In the absence of island arcs the positions of continents historically can still be reconstructed. Sea floor spreading is the basic geological process used, but additional data is obtained from 'anomalous' reversals in the magnetic polarity of the earth. Reversal has happened many times - 171 times in the last 76 million years. Reversals in polarity are recorded on the sea floor as stripes of alternating magnetic polarity running parallel to mid-oceanic ridges; the magnetic orientation frozen into the rock of the sea floor. Look at the banding in the north Pacific and the south Atlantic in the earlier diagram…
Bands in the two areas are in the same order and basically proportional. The rates of spread are much different, however. Sea floor spreading is more rapid in the Atlantic. Also, rates are not constant over time. Along the margins of plates being moved at different rates by their underlying convection cells they must somehow slide past one another. There is enormous friction between the plates, and the 'slippage' is a major source of what are termed ‘strike-slip’ earthquakes.

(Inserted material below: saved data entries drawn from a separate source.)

(* ===== verification/Guarantees.v ===== *)
(** * What the engine guarantees its callers

    Consequences of the engine's definitions for whole requests: dry-run limiters
    are invisible to enforcement, the store sees one valid call per evaluation,
    and a log line never carries a whole bucket.  The first of them is proved
    against the interface [Isolated], not against a particular store. *)
From stdpp Require Import base list gmap strings.
From Stdlib Require Import ZArith Lia Ascii String.
From S2P Require Import Prelude.
From S2P Require Import GoStrings.
From S2P Require Import Store.
From S2P Require Import Request.
From S2P Require Import Limiter.
From S2P Require Import Engine.

(** The limiters that can reject, and the names they use in the store. *)
Definition enforced (ls : list Limiter) : list Limiter :=
  filter (fun l => Limiter_DryRun l = false) ls.

Definition enforced_name (ls : list Limiter) (n : string) : Prop :=
  exists l, l ∈ ls /\ Limiter_DryRun l = false /\ Limiter_Name l = n.

Definition enforced_part (tr : transcript) : transcript :=
  filter (fun la => Limiter_DryRun la.1 = false) tr.

(** ** Dry-run limiters and the limiters behind them *)
Section transparency.
Context {U : Unicode} {J : JSONDecoder} {S : Type}.
Context (RuleOk : Rule -> Prop) (BucketOk : Bucket -> Prop) (P : S -> Prop).
Context (st : Store S) {Iso : Isolated RuleOk BucketOk P st}.
Implicit Types (l : Limiter) (ls : list Limiter) (tr : transcript) (N : string -> Prop).

(** Two states of the engine that the limiters named by [N] cannot tell apart. *)
Definition alike N (fs1 fs2 : frame * S) : Prop :=
  coherent (frame_req fs1.1) /\ coherent (frame_req fs2.1) /\
  same_input (frame_req fs1.1) (frame_req fs2.1) /\ P fs1.2 /\ P fs2.2 /\ agree N fs1.2 fs2.2.

(** A limiter the store takes the rule and the bucket of. *)
Definition accepted (l : Limiter) : Prop :=
  RuleOk (Limiter_Rule l) /\ BucketOk (Limiter_Bucket l).

Lemma in_scope_alike N l f1 s1 f2 s2 :
  alike N (f1, s1) (f2, s2) -> in_scope l f1 = in_scope l f2.
Proof. intros (_ & _ & (Em & Ep & _) & _). unfold in_scope. simpl in *. by rewrite Em, Ep. Qed.

Lemma keyed_alike N l f1 s1 f2 s2 :
  settled (Limiter_Keyer l) -> alike N (f1, s1) (f2, s2) ->
  (keyed l f1).1 = (keyed l f2).1 /\ alike N ((keyed l f1).2, s1) ((keyed l f2).2, s2).
Proof.
  intros Hk (Hc1 & Hc2 & Hi & Ha). simpl in *. unfold keyed.
  destruct (Hk _ Hc1) as (Hc1' & Hi1 & Hd). destruct (Hk _ Hc2) as (Hc2' & Hi2 & _).
  pose proof (Hd _ Hc2 Hi) as Eo.
  destruct (Limiter_Keyer l (frame_req f1)) as [o1 r1], (Limiter_Keyer l (frame_req f2)) as [o2 r2].
  simpl in *. subst o2.
  assert (same_input r1 r2) as Hr by (rewrite <-Hi1, Hi; done).
  destruct o1 as [[b []]|v]; split; done.
Qed.

Lemma keyed_alike_l N l f1 s1 fs2 :
  settled (Limiter_Keyer l) -> alike N (f1, s1) fs2 -> alike N ((keyed l f1).2, s1) fs2.
Proof.
  intros Hk (Hc1 & Hc2 & Hi & Ha). simpl in *. unfold keyed.
  destruct (Hk _ Hc1) as (Hc1' & Hi1 & _).
  destruct (Limiter_Keyer l (frame_req f1)) as [o1 r1]. simpl in *.
  assert (same_input r1 (frame_req fs2.1)) as Hr by (by rewrite <-Hi1).
  by destruct o1 as [[b []]|v].
Qed.

Lemma store_call_keeps l b s : accepted l -> P s -> P (store_call st l b s).2.
Proof.
  intros [Hr Hb] Hs. unfold store_call. set (k := mkKey (Limiter_Name l) b).
  destruct (Bucket_Valid _).
  - pose proof (Take_keeps k (Limiter_Bucket l) s Hb Hs).
    by destruct (Store.Take _ _ _ s) as [[[? [?|]]|?] s'].
  - pose proof (Consume_keeps k (Limiter_Rule l) s Hr Hs).
    by destruct (Store.Consume _ _ _ s) as [[[? [?|]]|?] s'].
Qed.

Lemma store_call_inside N l b s1 s2 :
  accepted l -> P s1 -> P s2 -> N (Limiter_Name l) -> agree N s1 s2 ->
  (store_call st l b s1).1 = (store_call st l b s2).1 /\
  agree N (store_call st l b s1).2 (store_call st l b s2).2.
Proof.
  intros [Hr Hb] H1 H2 HN Ha. unfold store_call. set (k := mkKey (Limiter_Name l) b).
  destruct (Bucket_Valid _).
  - destruct (Take_inside N k (Limiter_Bucket l) _ _ Hb H1 H2 HN Ha) as [E A].
    destruct (Store.Take _ _ _ s1) as [o s1'], (Store.Take _ _ _ s2) as [o' s2'].
    simpl in *. subst o'. by destruct o as [[? [?|]]|?].
  - destruct (Consume_inside N k (Limiter_Rule l) _ _ Hr H1 H2 HN Ha) as [E A].
    destruct (Store.Consume _ _ _ s1) as [o s1'], (Store.Consume _ _ _ s2) as [o' s2'].
    simpl in *. subst o'. by destruct o as [[? [?|]]|?].
Qed.

Lemma store_call_outside N l b s :
  accepted l -> P s -> ~ N (Limiter_Name l) -> agree N s (store_call st l b s).2.
Proof.
  intros [Hr Hb] Hs HN. unfold store_call. set (k := mkKey (Limiter_Name l) b).
  destruct (Bucket_Valid _).
  - pose proof (Take_outside N k (Limiter_Bucket l) s Hb Hs HN).
    by destruct (Store.Take _ _ _ s) as [[[? [?|]]|?] s'].
  - pose proof (Consume_outside N k (Limiter_Rule l) s Hr Hs HN).
    by destruct (Store.Consume _ _ _ s) as [[[? [?|]]|?] s'].
Qed.

(** An enforced limiter answers the same in states it cannot tell apart. *)
Lemma consult_enforced N l fs1 fs2 :
  settled (Limiter_Keyer l) -> accepted l -> N (Limiter_Name l) -> alike N fs1 fs2 ->
  (consult st l fs1).1 = (consult st l fs2).1 /\
  alike N (consult st l fs1).2 (consult st l fs2).2.
Proof.
  destruct fs1 as [f1 s1], fs2 as [f2 s2]. intros Hk Hl HN Ha.
  rewrite !consult_run, <-(in_scope_alike _ _ _ _ _ _ Ha).
  destruct (in_scope l f1); [|done].
  destruct (keyed_alike N l f1 s1 f2 s2 Hk Ha) as [Ek Ha'].
  destruct (keyed l f1) as [ob g1], (keyed l f2) as [ob2 g2]. simpl in *. subst ob2.
  destruct ob as [b|]; [|done]. destruct Ha' as (? & ? & ? & H1 & H2 & Hs).
  destruct (store_call_inside N l b s1 s2 Hl H1 H2 HN Hs) as [Es Hs'].
  pose proof (store_call_keeps l b s1 Hl H1). pose proof (store_call_keeps l b s2 Hl H2).
  destruct (store_call st l b s1) as [[res oe] s1'], (store_call st l b s2) as [p s2'].
  simpl in *. subst p. by destruct oe.
Qed.

(** A limiter outside [N] leaves what [N] sees alone. *)
Lemma consult_other N l fs1 fs2 :
  settled (Limiter_Keyer l) -> accepted l -> ~ N (Limiter_Name l) -> alike N fs1 fs2 ->
  alike N (consult st l fs1).2 fs2.
Proof.
  destruct fs1 as [f1 s1]. intros Hk Hl HN Ha. rewrite consult_run.
  destruct (in_scope l f1); [|done].
  pose proof (keyed_alike_l N l f1 s1 fs2 Hk Ha) as Ha'.
  destruct (keyed l f1) as [[b|] g1]; [|done]. destruct Ha' as (? & ? & ? & H1 & H2 & Hs).
  pose proof (store_call_outside N l b s1 Hl H1 HN) as Ho. pose proof (store_call_keeps l b s1 Hl H1).
  destruct (store_call st l b s1) as [[res [e|]] s1']; simpl in *;
    (split_and!; [done..|]); by rewrite <-Ho.
Qed.

Lemma enforced_cons l ls :
  enforced (l :: ls) = if Limiter_DryRun l then enforced ls else l :: enforced ls.
Proof. unfold enforced. rewrite filter_cons. by destruct (Limiter_DryRun l). Qed.

Lemma enforced_part_cons l a tr :
  enforced_part ((l, a) :: tr) =
    if Limiter_DryRun l then enforced_part tr else (l, a) :: enforced_part tr.
Proof. unfold enforced_part. rewrite filter_cons. simpl. by destruct (Limiter_DryRun l). Qed.

Lemma verdict_dry l a : Limiter_DryRun l = true -> verdict_of l a <> VerdictBlocked.
Proof. intros Hd Hv. apply verdict_blocked_inv in Hv as (? & _ & _ & ?). congruence. Qed.

Lemma consults_enforced N ls fs1 fs2 tr fs1' :
  Forall (fun l => (settled (Limiter_Keyer l) /\ accepted l) /\
            if Limiter_DryRun l then ~ N (Limiter_Name l) else N (Limiter_Name l)) ls ->
  alike N fs1 fs2 -> consults st ls fs1 tr fs1' ->
  exists fs2', consults st (enforced ls) fs2 (enforced_part tr) fs2' /\ alike N fs1' fs2'.
Proof.
  intros Hls Ha Hc. revert fs2 Ha Hls.
  induction Hc as [fs|l ls fs fs1 tr fs' Hl _ IH|l ls fs e fs1 tr fs' Hl _ IH
    |l ls fs res fs1 tr fs' Hl Hv _ IH|l ls fs res fs1 Hl Hv]; intros fs2 Ha Hls.
  { exists fs2. by split; [constructor|]. }
  all: apply Forall_cons in Hls as [[[Hk Hacc] HN] Hls]; rewrite enforced_cons, ?enforced_part_cons.
  all: destruct (Limiter_DryRun l) eqn:Ed;
    [pose proof (consult_other N l fs fs2 Hk Hacc HN Ha) as Hn; rewrite Hl in Hn; simpl in Hn
    |pose proof (consult_enforced N l fs fs2 Hk Hacc HN Ha) as [Ea Hn]; rewrite Hl in Ea, Hn;
     destruct (consult st l fs2) as [o g2] eqn:El; simpl in Ea, Hn; subst o].
  all: try (destruct (IH _ Hn Hls) as (fs2' & Hc2 & Hz)).
  all: try by eauto using consults_skip, consults_fail, consults_pass, consults_block.
  by apply verdict_dry in Hv.
Qed.

Lemma first_with_enforced tr :
  first_with VerdictBlocked (enforced_part tr) = first_with VerdictBlocked tr.
Proof.
  induction tr as [|[l a] tr IH]; [done|]. rewrite enforced_part_cons.
  destruct (Limiter_DryRun l) eqn:Ed.
  - rewrite IH. destruct a as [e|res]; [done|]. cbn [first_with].
    by rewrite (bool_decide_eq_false_2 _ (verdict_dry l (inr res) Ed)).
  - destruct a as [e|res]; cbn [first_with]; [done|]. by rewrite IH.
Qed.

Finally, one plate can ride up on another and force it downwards. The plate on which North America rides and the Pacific plate collide at the western boundary of the continent. The Pacific plate is being forced down, and as the sea floor slides down into the trenches which rim the Pacific, the sliding friction generates both heat (which results in volcanic activity like the relatively recent eruption of Mt. St. Helens in Washington) and earthquakes (since the sliding process is not even. Collision and friction can also cause orogenesis, the rising of mountain ranges (Himalayas and Urals are examples of purely plate-driven orogenesis).
References Brown, J.H. and A.C. Gibson. 1983. Biogeography. Mosby, N.Y., N.Y. Chapter 5. Eliot, D.H. et al. 1970. Triassic tetrapods from Antarctica: evidence for continental drift. Science 169:1197-1201. Hurley, P.M. 1968. The confirmation of continental drift. Scientific American 218:52-62 Rand, J.R. 1969. Pre-drift continental nuclei. Science 164:1229-1242 Schopf, J.M. 1970. Relation of the floras of the Southern Hemisphere to continental drift. Taxon 19:657-74.